The dynamics of the cart pole system is determined by evaluating the system using Lagrangian Mechanics. The Lagrangian of the cart pole system uses the general energy equation \(L = T – V\) where \(L\) is the Lagrangian term generalizing the total energy in the system, \(T\) is the kinetic energy of the system, and \(V\) is the potential energy of the system. The potential energy of the system is \(V =mgl\cos (\theta)\). The kinetic energy of the cart is \(T_c = \frac{M\dot{x}^2}{2}\), and the kinetic energy of the pole is:
\[T_p = \frac{m\left(\dot{\theta}^{2} l^{2}+2 * \cos (\theta) \dot{\theta} \dot{x} l+\dot{x}^{2}\right)}{2}\]The kinetic energy of the system is:
\[T = \frac{M \dot{x}^{2}+m\left(\dot{\theta}^{2} l^{2}+2 * \cos (\theta) \dot{\theta} \dot{x} l+\dot{x}^{2}\right)}{2}\]The equations of motion are then derived by the Euler-Lagrange Equations and rewrote in the following form:
\[\left[\begin{array}{c} \dot{x} \\ \ddot{x} \\ \dot{\theta} \\ \ddot{\theta} \end{array}\right]=\left[\begin{array}{c} \dot{x} \\ \frac{-m l \sin (\theta) \dot{\theta}^{2}+F+m g \cos (\theta) \sin (\theta)}{M+m\sin^2 (\theta)} \\ \dot{\theta} \\ \frac{-m l \cos (\theta) \sin (\theta) \dot{\theta}^{2}+F \cos (\theta)+m g \sin (\theta)+M g \sin (\theta)}{l *(M+m \sin^2 (\theta)).} \end{array}\right]\]The above equations govern the system dynamics of the POP cart-pole simulation. Note how the motion of cart and pole are coupled.
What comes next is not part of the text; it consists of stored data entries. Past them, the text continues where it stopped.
(** * Constraint-propagation solver (solver.py, sudoku.py, map.py)

    A shallow embedding of the [ConstraintSolver] base class and of its two
    adapters, [Sudoku] and [Australia], followed by the properties of the
    propagation rules, of the propagation loop and of the depth-first search.

    Conventions of the embedding.
    - A Python [str] naming a variable is a [string]; a [str] holding the
      candidate symbols of a variable is the list of its characters ([cand]).
    - A Python [dict] is an association list in insertion order: the solver
      iterates over [state.keys()], and that order decides which of two
      clashing variables is emptied first.
    - A method that mutates the dictionary it receives and returns it is a
      function from the contents before the call to the contents after it.
      Where a caller keeps a reference to the dictionary ([solve] keeps
      [self.__internal_state]), the contents after the call are returned
      next to the Python return value.
    - The peers of a variable, a Python [set] in both adapters, are a list
      without repetition; [eliminate_order] shows that the order in which
      the members are listed does not change what elimination leaves.
    - A call either returns, or raises ([KeyError] for a missing key,
      [ValueError] for [min] of an empty sequence), or is cut off by the
      recursion bound of the model ([Unfinished]).
    - What a method prints on the console is the list of the lines it
      printed; the methods that draw with matplotlib and the functions
      that read the puzzle files are not modelled. *)

From Stdlib Require Import String Ascii Arith Bool Lia List.
From Stdlib Require Import OrderedTypeEx Permutation.
Import ListNotations.

Set Implicit Arguments.

(* ================================================================== *)
(** * Python values *)

Module Py.

(** Candidate strings: sequences of one-character symbols. *)
Definition cand := list ascii.

Definition chars (s : string) : cand := list_ascii_of_string s.

Definition cand_eqb (a b : cand) : bool :=
  if list_eq_dec ascii_dec a b then true else false.

(** [c in s] for a one-character [c]. *)
Definition mem (c : ascii) (s : cand) : bool :=
  existsb (Ascii.eqb c) s.

(** [is_prefix p s]: [s.startswith(p)]. *)
Fixpoint is_prefix (p s : cand) : bool :=
  match p, s with
  | [], _ => true
  | _ :: _, [] => false
  | a :: p', b :: s' => Ascii.eqb a b && is_prefix p' s'
  end.

(** [s.replace(old, '')]: the non-overlapping occurrences of [old] are
    dropped from left to right; an empty [old] leaves [s] as it is.
    [skip] counts the characters of a match still to be dropped. *)
Fixpoint remove_from (old : cand) (skip : nat) (s : cand) : cand :=
  match s with
  | [] => []
  | c :: s' =>
      match skip with
      | S k => remove_from old k s'
      | O => if is_prefix old s
             then remove_from old (length old - 1) s'
             else c :: remove_from old 0 s'
      end
  end.

Definition replace_empty (s old : cand) : cand :=
  match old with
  | [] => s
  | _ :: _ => remove_from old 0 s
  end.

(** Dictionaries with string keys, in insertion order. *)
Definition dict (V : Type) := list (string * V).

Section Dict.
Variable V : Type.

Fixpoint get (d : dict V) (k : string) : option V :=
  match d with
  | [] => None
  | (k', v) :: d' => if String.eqb k' k then Some v else get d' k
  end.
These non-linear eqiatopms need to be linearized in order to implement a linear controller. Note that at the reference state \(r\), \(\theta \approx 0, \dot{\theta} \approx 0\). Thus, \(\sin (\theta) \approx \theta\), \(\sin^2 (\theta) \approx 0\) and \(\cos (\theta) \approx 1\), and the above equation is linearized as
\[\left[\begin{array}{c} \dot{x} \\ \ddot{x} \\ \dot{\theta} \\ \ddot{\theta} \end{array}\right]=\left[\begin{array}{c} \dot{x} \\ \frac{F+mg\theta}{M} \\ \dot{\theta} \\ \frac{F+(M+m)g\theta}{Ml} \end{array}\right]\]Rewrite the above equation in the state-space equation form \(\dot{\mathbf{x}} = \mathbf{A}\mathbf{x}+ \mathbf{B}\mathbf{u}\), where
\[\mathbf{A} = \left[\begin{array}{c} 0 & 1 & 0 & 0 \\ 0 & 0 & \frac{mg}{M} & 0 \\ 0 & 0 & 0 & 1\\ 0 & 0 & \frac{mg+Mg}{Ml} & 0 \end{array}\right], \mathbf{B} = \left[\begin{array}{c} 0 & \frac{1}{M} & 0 & \frac{1}{Ml} \end{array}\right]^T\]Then, pole placement control can be designed.